Trente pesos de plus pour un billet de métro
Photo: Ben Curtis Associated Press

Trente pesos, soit six petits sous. C’est le montant de l’augmentation du billet de métro de Santiago à l’heure de pointe qui déclenche le 18 octobre une crise sociale sans précédent au Chili depuis la fin de la dictature en 1990. Les émeutes font au moins 18 morts et 269 blessés. Les forces de l’ordre encachottent environ 1900 personnes. La hausse du billet de transport est annulée et le gouvernement remanié par le président Sebastián Piñera, mais les concessions n’ont aucun effet sur la colère populaire qui gronde depuis des années contre la paupérisation croissante des masses.

ÉQUATEUR

Fin des subventions à l’essence 
Photo: Martin Bernetti Agence France-Presse

Du 3 au 13 octobre, des dizaines de milliers de personnes répondent à l’appel de grève générale de la Confédération des nationalités indigènes de l’Équateur (CONAIE) pour protester contre des mesures d’austérités, dont la fin des subventions à l’essence. La capitale Quito s’arrête et les manifestations s’étendent dans tout le pays. Le gouvernement déclenche l’état d’urgence. La répression fait au moins 8 morts et 1340 blessés, Les subventions sur le carburant sont finalement maintenues mais pour le reste, le régime d’austérité déclenché par un plan imposé par le FMI demeure en place.

CATALOGNE

Condamnation de leaders indépendantistes
Photo: Emilio Morenatti Associated Press

Le 14 octobre puis pendant plusieurs jours des centaines de milliers de personnes protestent dans les rues de Barcelone après la condamnation à de lourdes peines (de 9 à 13 ans de prison) de leaders indépendantistes catalans, deux ans après l’échec de la tentative de sécession. Les manifestants réclament l’amnistie des prisonniers et un nouveau référendum d’autodétermination. La répression fait 600 arrestations et 300 blessés en une semaine. Les violences semblent maintenant assez apaisées mais la tentation de radicalité s’amplifie de tous bords dans une situation de blocage, y compris du côté des forces indépendantistes restées non-violentes jusqu’ici.

HONG KONG

Projet de loi sur l’extradition
Photo: Chiang Ying-ying Associated Press

Un projet de loi sur l’extradition des opposants politiques provoque une première manifestation regroupant un million de personnes à Hong Kong le 9 juin. Ils sont deux millions le 16 juin à exiger le retrait du projet de loi et des excuses. Le gouvernement répond en partie aux demandes début juillet mais les protestations prodémocraties continuent.

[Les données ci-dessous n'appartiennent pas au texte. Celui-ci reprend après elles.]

(* ===== verification/TablesRange.v ===== *)
(** One block range of a whole query: [scan_tables] reads every table plan, and a
    concrete chunk of transactions and traces to read. *)
From stdpp Require Import base strings list gmap sorting.
From Stdlib Require Import ZArith Lia Sorting.Sorted.
From S2P Require Import Prelude Machine ListLib Errors Arrow ArrowReference Catalog Integers Counting BlockIndex Rows KeyColumns SemiJoin Hierarchical Addresses AddressLookup AddressBuild Keys Projection Weight Render Json Sets Predicate PredicateSpec Pruning RowPredicate ItemLists Scan Returned KeyCells Follow Columnar ColumnarSpec ColumnarScan Plan Reader Sources Prepare Tables TablesSpec.

#[local] Open Scope Z_scope.

Section range.
Context {K : ArrowKernels} {L : ArrowLaws K} {R : RowFormat} {X : Xxh3} {XL : Xxh3Laws X} {HK : HexKernel}.
Context (ex : Execution) (tables : chunk_tables) `{Hreader : !ReaderLaws (ex_chunk ex) tables}.
Context (Hinner : forall s, ex_selection ex = Some s -> sr_inner s = ex_chunk ex /\
  (sr_track_positions s = true -> cr_supports_row_positions (ex_chunk ex) = true)).
Context (Hnames : NoDup ((fun table => tp_table (pt_plan table)) <$> ex_tables ex)).
Context (Hplans : Forall (fun table => exists schema content, plan_fits ex tables table schema content) (ex_tables ex)).

Lemma scan_tables_ok from_block to_block : exists outputs, scan_tables ex from_block to_block = Ok outputs /\
  dom outputs = list_to_set ((fun table => tp_table (pt_plan table)) <$> ex_tables ex) /\
  forall table schema content, table ∈ ex_tables ex -> tables (tp_table (pt_plan table)) = Some (schema, content) ->
    exists output, outputs !! tp_table (pt_plan table) = Some output /\
      range_output ex tables table content {| w_from := Some from_block; w_to := to_block |} output.
Proof.
  set (w := {| w_from := Some from_block; w_to := to_block |}).
  destruct (mapM_ok_Forall2_intro (fun table => scan_table ex table w) (fun table out => out.1 = tp_table (pt_plan table) /\
    forall schema content, tables (tp_table (pt_plan table)) = Some (schema, content) -> range_output ex tables table content w out.2) (ex_tables ex))
    as (scanned & Es & Hs).
  { intros table Hin. rewrite Forall_forall in Hplans. destruct (Hplans table Hin) as (schema & content & Hplan).
    destruct (scan_table_ok ex tables Hinner table schema content Hplan w) as (output & E & Hout). eexists. split; [exact E|]. split; [done|].
    intros schema' content' Et. rewrite (pf_table _ _ _ _ _ Hplan) in Et. injection Et as <- <-. exact Hout. }
  assert (En : scanned.*1 = (fun table => tp_table (pt_plan table)) <$> ex_tables ex).
  { clear -Hs. induction Hs as [|table out l scanned [E _] _ IH]; [done|]. by rewrite !fmap_cons, E, IH. }
  unfold scan_tables. fold w. rewrite Es. cbn [obind]. eexists. split; [done|]. rewrite fold_insert_distinct by by rewrite En.
  split; [by rewrite dom_list_to_map_L, En|]. intros table schema content Hin Et.
  apply list_elem_of_lookup in Hin as [i Hi]. destruct (Forall2_lookup_l _ _ _ _ _ Hs Hi) as ([name output] & Ho & E & Hout). cbn in E, Hout. subst name.
  exists output. split; [|by apply (Hout schema)]. apply elem_of_list_to_map_1; [by rewrite En|]. by eapply list_elem_of_lookup_2.
Qed.

(** C5: A block range of a query is read as it is meant: every table plan's rows are
    those one of its items matches in the range's blocks, in file order with their
    positions where they are tracked, and the rows of each of its relations are
    exactly those related, by their keys or addresses, to the plan's rows the relation
    follows; so what a range holds of a block does not depend on the rest of the range
    nor on the reader. Nothing else is output, and nothing fails. *)
Theorem scan_tables_spec from_block to_block : exists outputs, scan_tables ex from_block to_block = Ok outputs /\
  dom outputs = list_to_set ((fun table => tp_table (pt_plan table)) <$> ex_tables ex) /\
  forall table schema content, table ∈ ex_tables ex -> tables (tp_table (pt_plan table)) = Some (schema, content) ->
    exists output, outputs !! tp_table (pt_plan table) = Some output /\
      range_output ex tables table content {| w_from := Some from_block; w_to := to_block |} output.
Proof. apply scan_tables_ok. Qed.
End range.

(** ** Witness *)

Import ArrowInstances.
Import HexInstances.
Import XxhInstances.
Import RowFormatInstances.
Import BatchInstances.

(** Transactions and the calls they made, over two blocks. *)
Definition traces_content : RecordBatch :=
  {| columns := [("block_number"%string, AInt UInt64 [7; 7; 7; 8] None); ("transaction_index"%string, AInt UInt32 [0; 0; 1; 0] None);
                 ("trace_address"%string, AList [0; 0; 1; 1; 2] (AInt UInt16 [0; 1] None) None)]; num_rows := 4 |}.
Definition traces_schema : Schema :=
  [{| f_name := "block_number"; f_type := DInt UInt64; f_nullable := false |}; {| f_name := "transaction_index"; f_type := DInt UInt32; f_nullable := false |};
   {| f_name := "trace_address"; f_type := array_type (AList [0] (AInt UInt16 [] None) None); f_nullable := false |}].
Definition transactions_content : RecordBatch :=
  {| columns := [("block_number"%string, AInt UInt64 [7; 7; 8] None); ("transaction_index"%string, AInt UInt32 [0; 1; 0] None)]; num_rows := 3 |}.
Definition transactions_schema : Schema :=
  [{| f_name := "block_number"; f_type := DInt UInt64; f_nullable := false |}; {| f_name := "transaction_index"; f_type := DInt UInt32; f_nullable := false |}].

Definition query_contents : chunk_contents := fun name =>
  if decide (name = "traces"%string) then Some (memory_table traces_schema traces_content (fun _ => None), traces_content)
  else if decide (name = "transactions"%string) then Some (memory_table transactions_schema transactions_content (fun _ => None), transactions_content)
  else None.
Definition query_chunk : ColumnarChunk := {|
  cc_has_table name := bool_decide (is_Some (query_contents name));
  cc_open_table name := Ok (fst <$> query_contents name);
|}.

Definition described (address : option string) : TableDescription := {|
  td_request_surface := None;
  td_output := {| os_name := None; os_fields := []; os_virtual_fields := []; os_variant_column := None; os_variants := [] |};
  td_block_number_column := "block_number"; td_parent_hash_column := None; td_parent_number_column := None;
  td_address_column := address; td_item_order_keys := []; td_declared_weight_key := None; td_sort_key := []; td_columns := [] |}.
Definition projected (name : string) (desc : TableDescription) (cols : list string) : ResolvedProjection := {|
  rp_table := name; rp_desc := desc; rp_names := []; rp_fields := []; rp_rendered := []; rp_required := cols;
  rp_weight := {| rw_fixed := 32; rw_columns := [] |}; rp_row_columns := cols; rp_size_columns := ["block_number"%string] |}.

Definition traces_desc : TableDescription := described (Some "trace_address"%string).
Definition transactions_desc : TableDescription := described None.
Definition trace_columns : list string := ["block_number"; "transaction_index"; "trace_address"]%string.
Definition transaction_columns : list string := ["block_number"; "transaction_index"]%string.

(** The calls of first transactions, the calls below them, and their transactions. *)
Definition traces_plan : TablePlan := {|
  tp_table := "traces"; tp_output_columns := [];
  tp_predicates := [row_new [col_in_list "transaction_index" (AInt UInt32 [0] None)]];
  tp_relations :=
    [{| rel_target_table := "traces"; rel_kind := JoinChildren; rel_left_key := trace_columns; rel_right_key := trace_columns;
        rel_output_columns := []; rel_source_items := None |};
     {| rel_target_table := "transactions"; rel_kind := Join; rel_left_key := transaction_columns; rel_right_key := transaction_columns;
        rel_output_columns := []; rel_source_items := Some [0%nat] |}] |}.
Definition traces_planned : PlannedTable := {|
  pt_plan := traces_plan; pt_desc := traces_desc; pt_projection := projected "traces" traces_desc trace_columns; pt_scan_columns := trace_columns;
  pt_targets := [projected "traces" traces_desc trace_columns; projected "transactions" transactions_desc transaction_columns] |}.
Definition traces_execution : Execution := {|
  ex_plan := {| pl_from_block := 0; pl_to_block := None; pl_include_all_blocks := false; pl_parent_block_hash := None; pl_block_table := "blocks";
                pl_block_output_columns := []; pl_table_plans := [traces_plan] |};
  ex_chunk := columnar_reader query_chunk ∅; ex_options := ExecOptions_default; ex_blocks := transactions_desc;
  ex_header := projected "blocks" transactions_desc ["block_number"%string]; ex_tables := [traces_planned]; ex_selection := None |}.

(** Of block 7, the calls of its first transaction, the call below the first, and
    that transaction. *)
Definition range_entries (outputs : result (gmap string TableOutput)) (name : string) :
    option (list entry * list (nat * list entry)) :=
  match outputs with
  | Ok outputs =>
      output ← outputs !! name;
      Some (entries (to_rows output), (fun e : nat * Rows => (e.1, entries e.2)) <$> map_to_list (to_relations output))
  | _ => None
  end.

Example traces_of_block_7 : range_entries (scan_tables traces_execution 7 (Some 7)) "traces" =
  Some ([([("block_number", CInt 7); ("transaction_index", CInt 0); ("trace_address", CList [])]%string, None);
         ([("block_number", CInt 7); ("transaction_index", CInt 0); ("trace_address", CList [CInt 0])]%string, None)],
        [(1%nat, [([("block_number", CInt 7); ("transaction_index", CInt 0)]%string, None)]);
         (0%nat, [([("block_number", CInt 7); ("transaction_index", CInt 0); ("trace_address", CList [CInt 0])]%string, None)])]).
Proof. vm_compute. reflexivity. Qed.

#[local] Ltac concrete := repeat constructor; cbn -[Z.pow]; try done; try lia.

Lemma traces_schema_of : schema_of traces_schema traces_content.
Proof.
  assert (Hb : batch_ok traces_content) by (unfold batch_ok; concrete). split; [apply (bool_decide_unpack _); vm_compute; done|]. split; [exact Hb|].
  repeat (constructor; [split; [done|]; split; [done|]; split; [done|]|]); [..|constructor]; intros _ row Hrow; cbn in *;
    do 4 (destruct row as [|row]; [done|]); lia.
Qed.

Lemma transactions_schema_of : schema_of transactions_schema transactions_content.
Proof.
  assert (Hb : batch_ok transactions_content) by (unfold batch_ok; concrete). split; [apply (bool_decide_unpack _); vm_compute; done|]. split; [exact Hb|].
  repeat (constructor; [split; [done|]; split; [done|]; split; [done|]|]); [..|constructor]; intros _ row Hrow; cbn in *;
    do 3 (destruct row as [|row]; [done|]); lia.
Qed.

Definition query_tables : chunk_tables := fun name => (fun tc : ColumnarTable * RecordBatch => (ct_schema tc.1, tc.2)) <$> query_contents name.

#[local] Instance traces_laws : ReaderLaws (ex_chunk traces_execution) query_tables.
Proof.
  apply columnar_reader_laws; [|apply no_tables_ok|done]. intros name. unfold query_chunk; cbn [cc_has_table cc_open_table].
  destruct (query_contents name) as [[t content]|] eqn:E; [|done]. split; [done|]. unfold query_contents in E.
  repeat case_decide; [..|done]; injection E as <- <-; (apply memory_table_ok; [|done]); [exact traces_schema_of|exact transactions_schema_of].
Qed.

Lemma trace_keys_fit names : names = transaction_columns ->
  keys_fit traces_content traces_content names names /\ keys_fit traces_content transactions_content names names.
Proof.
  intros ->. assert (H1 : keyed [traces_content] transaction_columns [SInt; SInt]) by (unfold keyed, batch_ok; concrete).
  assert (H2 : keyed [transactions_content] transaction_columns [SInt; SInt]) by (unfold keyed, batch_ok; concrete).
  split; (split; [exists [SInt; SInt]; split; [repeat constructor; auto|done]|..]); intros name a row Hin Ea Hrow;
    (repeat (apply elem_of_cons in Hin as [->|Hin]); [..|by apply not_elem_of_nil in Hin]); cbn in Ea; injection Ea as <-; cbn in Hrow;
    do 4 (destruct row as [|row]; [try done; cbn in *; lia|]); lia.
Qed.

Lemma traces_plan_fits : plan_fits traces_execution query_tables traces_planned traces_schema traces_content.
Proof.
  split.
  - reflexivity.
  - split; [concrete|split; [repeat constructor|done]|done|concrete| | |].
    + constructor; [|constructor]. repeat constructor; by eexists.
    + eexists. split; [reflexivity|]. split; [done|]. intros row Hrow. cbn in Hrow. do 4 (destruct row as [|row]; [done|]). lia.
    + intros relation items Hin Ei. cbn in Hin. repeat (apply elem_of_cons in Hin as [->|Hin]); [done| |by apply not_elem_of_nil in Hin].
      injection Ei as <-. concrete.
  - intros r Hin. cbn in Hin. repeat (apply elem_of_cons in Hin as [->|Hin]); [| |by apply not_elem_of_nil in Hin].
    + exists traces_schema, traces_content. split; [reflexivity|]. split.
      * exact traces_schema_of.
      * concrete.
      * eexists. split; [reflexivity|]. split; [done|]. intros row Hrow. cbn in Hrow. do 4 (destruct row as [|row]; [done|]). lia.
      * by eexists.
      * by eexists.
      * done.
      * done.
      * done.
      * intros _. exists "trace_address"%string, "trace_address"%string, transaction_columns. do 5 (split; [done|]).
        split; [by apply trace_keys_fit|]. split; [done|].
        assert (Hpath : path_column traces_content "trace_address").
        { split; [done|]. intros name a row Hin Ea Hrow. apply list_elem_of_singleton in Hin as ->. cbn in Ea; injection Ea as <-. cbn in Hrow.
          do 4 (destruct row as [|row]; [cbn; set_solver|]). lia. }
        split; [done|]. split; [done|]. vm_compute. done.
    + exists transactions_schema, transactions_content. split; [reflexivity|]. split.
      * exact transactions_schema_of.
      * concrete.
      * eexists. split; [reflexivity|]. split; [done|]. intros row Hrow. cbn in Hrow. do 3 (destruct row as [|row]; [done|]). lia.
      * by eexists.
      * by eexists.
      * done.
      * done.
      * intros _. split; [by apply trace_keys_fit|done].
      * done.
  - split.
    + by left.
    + by left.
    + intros r c Hin Hc. cbn in Hin. repeat (apply elem_of_cons in Hin as [->|Hin]); [done| |by apply not_elem_of_nil in Hin].
      by apply (elem_of_app transaction_columns ["trace_address"%string]); left.
    + intros r a Hin _ [= <-]. right. right. by left.
    + intros r Hin. cbn in Hin. repeat (apply elem_of_cons in Hin as [->|Hin]); [by left|by left|by apply not_elem_of_nil in Hin].
    + intros r Hin. cbn in Hin. repeat (apply elem_of_cons in Hin as [->|Hin]); [by left|by left|by apply not_elem_of_nil in Hin].
    + done.
Qed.

Lemma scan_tables_spec_witness : exists outputs output, scan_tables traces_execution 7 (Some 7) = Ok outputs /\
  outputs !! "traces"%string = Some output /\
  range_output traces_execution query_tables traces_planned traces_content {| w_from := Some 7; w_to := Some 7 |} output.
Proof.
  destruct (scan_tables_spec traces_execution query_tables) with (from_block := 7) (to_block := Some 7) as (outputs & E & _ & H).
  - done.
  - apply NoDup_singleton.
  - constructor; [|constructor]. exists traces_schema, traces_content. exact traces_plan_fits.
  - destruct (H traces_planned traces_schema traces_content) as (output & Eo & Hout); [by left|reflexivity|]. exact (ex_intro _ outputs (ex_intro _ output (conj E (conj Eo Hout)))).
Defined.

Les troubles sont aussi stimulés par les inégalités sociales profondes dans l’ancienne colonie britannique. Des milliers de manifestants masqués sont descendu dans la rue à l’Halloween pour ainsi protester contre l’interdiction de porter un masque en public. Le même jour, Pékin a promis de « perfectionner un pays, deux systèmes » qui régit l’archipel depuis 1997, sans fournir plus de précision.